Wilayah Sultra, kata Rahman, membutuhkan banyak pasokan energi ke depannya. Sebab, wilayah ini merupakan daerah kaya mineral dengan sejumlah lokasi pertambangan nikel, emas, dan kawasan industri lainnya. Hal tersebut tentu menjadi peluang baru pemanfaatan energi sekaligus menjaga lingkungan yang lebih bersih.
Belum lagi terkait dengan pengembangan baterai mobil listrik yang sedang menjadi tren dan diprediksi terus berkembang. Hal itu menjadi peluang besar dalam pemenuhan energi sektor industri. Selain itu, ada pula peluang terkait dengan potensi industri perikanan dengan wilayah yang begitu luas di Sultra.
Oleh sebab itu, Rahman berharap pemerintah daerah membuka pintu seluas-luasnya pada investasi energi terbarukan ini. Dengan catatan, kesejahteraaan masyarakat tetap menjadi perhatian utama. Jangan sampai masyarakat hanya jadi penonton. Oleh karena itu, pengembangan sumber daya manusia juga harus dilakukan beriringan.

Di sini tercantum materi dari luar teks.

(** [utils.get_file_hash]: the blocks of the file are fed to
    [sha1sum.update] in the order they are read, and the digest is that
    of the content of the file. *)
Definition get_file_hash (file_path : string) : outcome string :=
  match file_content file_path with
  | None => Raise (OSError file_path)
  | Some content => Return (sha1_hexdigest content)
  end.

(** the first loop of [get_package_verification_code]: [templist] after
    the items of [id_scan_results] *)
Fixpoint hash_items (output_file_name : string) (items : list scan_result)
    (templist : list string) : outcome (list string) :=
  match items with
  | [] => Return templist
  | item :: items' =>
      if negb (should_skip_file (FileName item) output_file_name) then
        match get_file_hash (FileName item) with
        | Raise e => Raise e
        | Return h => hash_items output_file_name items' (templist ++ [h])
        end
      else hash_items output_file_name items' templist
  end.

(** [SPDXFile.get_package_verification_code] *)
Definition get_package_verification_code (self : SPDXFile) : outcome string :=
  match hash_items (output_file_name self) (id_scan_results self) [] with
  | Raise e => Raise e
  | Return templist =>
      let templist := sort templist in
      let filelist :=
        fold_left (fun filelist item => (filelist ++ item)%string) templist "" in
      Return (sha1_hexdigest filelist)
  end.

(** The verification code as section 4.5 words it: the checksums sorted
    in ascending order, concatenated without separator, and hashed with
    the digest of the file checksums. *)
Definition verification_code (checksums : list string) : string :=
  sha1_hexdigest (String.concat "" (sort checksums)).

(** the files of the scan results that are not excluded *)
Definition included_files (self : SPDXFile) : list string :=
  filter (fun file_path => negb (should_skip_file file_path (output_file_name self)))
         (map FileName (id_scan_results self)).

(** the checksum of a file that can be read *)
Definition checksum_of (file_path : string) : string :=
  match file_content file_path with
  | Some content => sha1_hexdigest content
  | None => ""
  end.

Definition readable (file_path : string) : Prop :=
  file_content file_path <> None.

End Environment.

(** *** A sample scan *)

Definition sample_sha1 (data : string) : string := ("sha1(" ++ data ++ ")")%string.

(** a file system in which every file but [LICENSE] can be read *)
Definition sample_files (path : string) : option string :=
  if String.eqb path "demo/LICENSE" then None else Some ("content of " ++ path)%string.

Definition sample_scan : SPDXFile :=
  SPDXFile_init "demo"
    [ {| FileName := "demo/b.py"; SPDXID := "MIT" |};
      {| FileName := "demo/LICENSE"; SPDXID := "MIT" |};
      {| FileName := "demo/a.py"; SPDXID := "Apache-2.0" |} ].

End VerifCode.

(** ** [spdx/writers/rdf.py] *)

Module RdfWriter.

(** What is handed to the graph.  [BNode], [URIRef] and [Literal] are the
    terms of rdflib; [PlainStr] is a Python string that is not wrapped in
    one of them.  rdflib compares terms by class and value, and a
    [Literal] is equal to another [Literal] only: [Literal('a') == 'a'] is
    [False]. *)
Inductive term : Type :=
| BNode (id : nat)
| URIRef (uri : string)
| Literal (s : string)
| PlainStr (s : string).

Definition term_eq_dec (x y : term) : {x = y} + {x <> y}.
Proof. decide equality; solve [apply Nat.eq_dec | apply string_dec]. Defined.

Definition is_node (x : term) : bool :=
  match x with
  | PlainStr _ => false
  | _ => true
  end.

Definition triple : Type := (term * term * term)%type.

Definition triple_eq_dec (x y : triple) : {x = y} + {x <> y}.
Proof. decide equality; solve [apply term_eq_dec | decide equality; apply term_eq_dec]. Defined.

Definition subject (t : triple) : term := fst (fst t).
Definition predicate (t : triple) : term := snd (fst t).
Definition object (t : triple) : term := snd t.

(** [rdflib.Graph]: a set of triples, here in the order they came in *)
Definition Graph : Type := list triple.

Definition matches (pattern : option term) (x : term) : bool :=
  match pattern with
  | None => true
  | Some y => if term_eq_dec y x then true else false
  end.

(** [graph.triples((s, p, o))], [None] matching anything *)
Definition triples (g : Graph) (s p o : option term) : list triple :=
  filter (fun t => matches s (subject t) && matches p (predicate t)
                   && matches o (object t)) g.

(** [Namespace("http://spdx.org/rdf/terms#").name],
    [Namespace('http://usefulinc.com/ns/doap#').name], [RDF.type],
    [RDFS.seeAlso] and [RDFS.comment] *)
Definition spdx_namespace (name : string) : term :=
  URIRef ("http://spdx.org/rdf/terms#" ++ name)%string.
Definition doap_namespace (name : string) : term :=
  URIRef ("http://usefulinc.com/ns/doap#" ++ name)%string.
Definition RDF_type : term :=
  URIRef "http://www.w3.org/1999/02/22-rdf-syntax-ns#type".
Definition RDFS_seeAlso : term :=
  URIRef "http://www.w3.org/2000/01/rdf-schema#seeAlso".
Definition RDFS_comment : term :=
  URIRef "http://www.w3.org/2000/01/rdf-schema#comment".

(** The state of a writer: its graph, the number of blank nodes made so
    far (each [BNode()] is a new one), and the lines printed. *)
Record writer : Type := {
  graph : Graph;
  bnodes : nat;
  printed : list string }.

Definition W (A : Type) : Type := SE writer A.

(** [BaseWriter.__init__]: [self.graph = Graph()] *)
Definition writer_init : writer :=
  {| graph := []; bnodes := 0; printed := [] |}.

(** a triple joins the set *)
Definition graph_add (t : triple) (g : Graph) : Graph :=
  if in_dec triple_eq_dec t g then g else g ++ [t].

(** a graph of rdflib terms only *)
Definition is_node_triple (t : triple) : bool :=
  is_node (subject t) && is_node (predicate t) && is_node (object t).

Definition well_formed (g : Graph) : Prop :=
  Forall (fun t => is_node_triple t = true) g.

(** [self.graph.add(t)]; rdflib asserts that the three items are terms *)
Definition add (t : triple) : W unit :=
  fun w =>
    if is_node_triple t then
      ({| graph := graph_add t (graph w);
          bnodes := bnodes w; printed := printed w |}, Return tt)
    else (w, Raise AssertionError).

(** [BNode()] *)
Definition new_BNode : W term :=
  fun w =>
    ({| graph := graph w; bnodes := S (bnodes w); printed := printed w |},
     Return (BNode (bnodes w))).

(** [print(line)] *)
Definition print (line : string) : W unit :=
  fun w =>
    ({| graph := graph w; bnodes := bnodes w; printed := printed w ++ [line] |},
     Return tt).

(** [s.add(x)] for a Python set *)
Definition set_add (x : term) (s : list term) : list term :=
  if in_dec term_eq_dec x s then s else s ++ [x].

(** [BaseWriter.to_special_value] *)
Definition to_special_value (value : Lic.pyvalue) : term :=
  match value with
  | Lic.NoAssert => spdx_namespace "noassertion"
  | Lic.SPDXNone => spdx_namespace "none"
  | Lic.Str s => Literal s
  end.

(** [BaseWriter.create_checksum_node] *)
Definition create_checksum_node (chksum : Algorithm) : W term :=
  chksum_node <- new_BNode ;;
  add (chksum_node, RDF_type, spdx_namespace "Checksum") ;;
  add (chksum_node, spdx_namespace "algorithm", Literal (identifier chksum)) ;;
  add (chksum_node, spdx_namespace "checksumValue", Literal (value chksum)) ;;
  ret chksum_node.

Dekan Fakultas Ekonomi dan Bisnis Syariah Universitas Muhammadiyah Kendari Syamsu Anam mengatakan, pemerintah harus mendorong pemakaian listrik di industri hilir. Dengan begitu, permintaan listrik juga akan tinggi dan memantik munculnya fasilitas energi terbarukan. Di Sultra, pemakaian listrik hanya difokuskan pada industri pengolahan bijih nikel, tetapi belum masuk sampai ke produk turunan yang lebih masif.
”Sudah saatnya industri hilir menjadi perhatian utama pemerintah karena akan menjadi daya dorong perekonomian sekaligus menjadi pemakai listrik ke depannya. Sayangnya, sampai sekarang upaya itu belum terlihat dan hanya fokus di smelter (peleburan bijih mineral),” ujarnya.